*** Opening Provided records ***

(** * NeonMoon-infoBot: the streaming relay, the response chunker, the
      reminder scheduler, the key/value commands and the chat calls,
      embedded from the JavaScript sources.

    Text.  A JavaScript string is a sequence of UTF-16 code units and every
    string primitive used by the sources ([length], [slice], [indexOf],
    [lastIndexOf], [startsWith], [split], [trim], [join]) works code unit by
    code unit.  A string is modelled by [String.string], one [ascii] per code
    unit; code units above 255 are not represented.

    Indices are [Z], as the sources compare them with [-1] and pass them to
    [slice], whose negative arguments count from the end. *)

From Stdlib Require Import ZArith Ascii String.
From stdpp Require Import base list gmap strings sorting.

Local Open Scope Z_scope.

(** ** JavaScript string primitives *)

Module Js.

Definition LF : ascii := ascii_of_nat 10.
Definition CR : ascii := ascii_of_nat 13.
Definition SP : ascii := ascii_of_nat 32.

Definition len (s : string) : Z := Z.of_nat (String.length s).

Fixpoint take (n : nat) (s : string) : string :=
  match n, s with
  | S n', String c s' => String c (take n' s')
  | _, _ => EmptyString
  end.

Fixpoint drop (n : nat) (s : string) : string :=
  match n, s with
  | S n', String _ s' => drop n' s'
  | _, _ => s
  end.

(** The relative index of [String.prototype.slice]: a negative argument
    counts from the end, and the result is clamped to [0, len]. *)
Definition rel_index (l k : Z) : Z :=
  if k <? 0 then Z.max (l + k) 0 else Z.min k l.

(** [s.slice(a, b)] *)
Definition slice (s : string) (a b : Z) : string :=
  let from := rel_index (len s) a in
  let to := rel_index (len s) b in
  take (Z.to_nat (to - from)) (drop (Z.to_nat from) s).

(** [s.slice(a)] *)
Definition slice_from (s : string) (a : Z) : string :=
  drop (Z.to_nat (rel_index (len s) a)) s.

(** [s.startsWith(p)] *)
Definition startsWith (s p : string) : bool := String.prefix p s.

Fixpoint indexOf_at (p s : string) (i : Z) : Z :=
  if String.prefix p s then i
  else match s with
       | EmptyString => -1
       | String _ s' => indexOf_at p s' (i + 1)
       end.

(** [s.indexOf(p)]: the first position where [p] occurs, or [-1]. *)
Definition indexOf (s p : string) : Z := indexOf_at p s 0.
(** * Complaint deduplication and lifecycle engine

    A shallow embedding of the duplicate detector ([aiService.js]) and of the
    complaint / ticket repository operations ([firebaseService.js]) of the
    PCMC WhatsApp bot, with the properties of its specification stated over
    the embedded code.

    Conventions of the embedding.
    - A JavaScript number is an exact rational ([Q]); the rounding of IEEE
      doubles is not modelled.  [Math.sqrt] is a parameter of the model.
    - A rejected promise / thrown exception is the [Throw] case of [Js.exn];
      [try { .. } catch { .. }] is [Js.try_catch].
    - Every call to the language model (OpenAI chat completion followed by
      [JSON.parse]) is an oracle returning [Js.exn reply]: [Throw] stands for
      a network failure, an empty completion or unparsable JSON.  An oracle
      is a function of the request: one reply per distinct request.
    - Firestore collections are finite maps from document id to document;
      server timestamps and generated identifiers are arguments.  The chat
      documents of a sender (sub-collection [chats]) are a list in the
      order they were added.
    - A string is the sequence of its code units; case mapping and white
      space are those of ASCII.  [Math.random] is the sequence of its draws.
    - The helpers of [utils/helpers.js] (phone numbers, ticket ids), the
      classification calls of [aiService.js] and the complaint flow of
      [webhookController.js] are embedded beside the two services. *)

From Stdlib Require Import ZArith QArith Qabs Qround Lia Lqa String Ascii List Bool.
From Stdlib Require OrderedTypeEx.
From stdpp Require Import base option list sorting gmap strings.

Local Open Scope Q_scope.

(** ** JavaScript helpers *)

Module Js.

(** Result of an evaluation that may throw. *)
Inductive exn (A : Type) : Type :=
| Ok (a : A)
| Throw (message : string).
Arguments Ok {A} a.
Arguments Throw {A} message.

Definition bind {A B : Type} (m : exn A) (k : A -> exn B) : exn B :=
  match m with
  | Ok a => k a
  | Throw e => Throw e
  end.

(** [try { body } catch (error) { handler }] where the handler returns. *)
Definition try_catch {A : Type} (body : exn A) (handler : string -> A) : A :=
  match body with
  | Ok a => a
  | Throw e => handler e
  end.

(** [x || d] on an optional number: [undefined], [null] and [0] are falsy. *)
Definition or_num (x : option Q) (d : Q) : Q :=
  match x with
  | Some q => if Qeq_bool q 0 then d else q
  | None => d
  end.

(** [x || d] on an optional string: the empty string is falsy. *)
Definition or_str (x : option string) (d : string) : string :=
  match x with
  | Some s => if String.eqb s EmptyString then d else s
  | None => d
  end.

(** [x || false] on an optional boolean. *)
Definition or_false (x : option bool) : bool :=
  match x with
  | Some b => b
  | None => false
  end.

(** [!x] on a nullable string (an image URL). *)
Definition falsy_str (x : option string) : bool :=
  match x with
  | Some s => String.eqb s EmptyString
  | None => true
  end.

*** Closing Provided records ***

* [Work to complete]:
Check each line of the data above for the string "Some", and copy the ones that have it.

* [Response]:
  | Some q => if Qeq_bool q 0 then d else q
  | Some s => if String.eqb s EmptyString then d else s
  | Some b => b
  | Some s => String.eqb s EmptyString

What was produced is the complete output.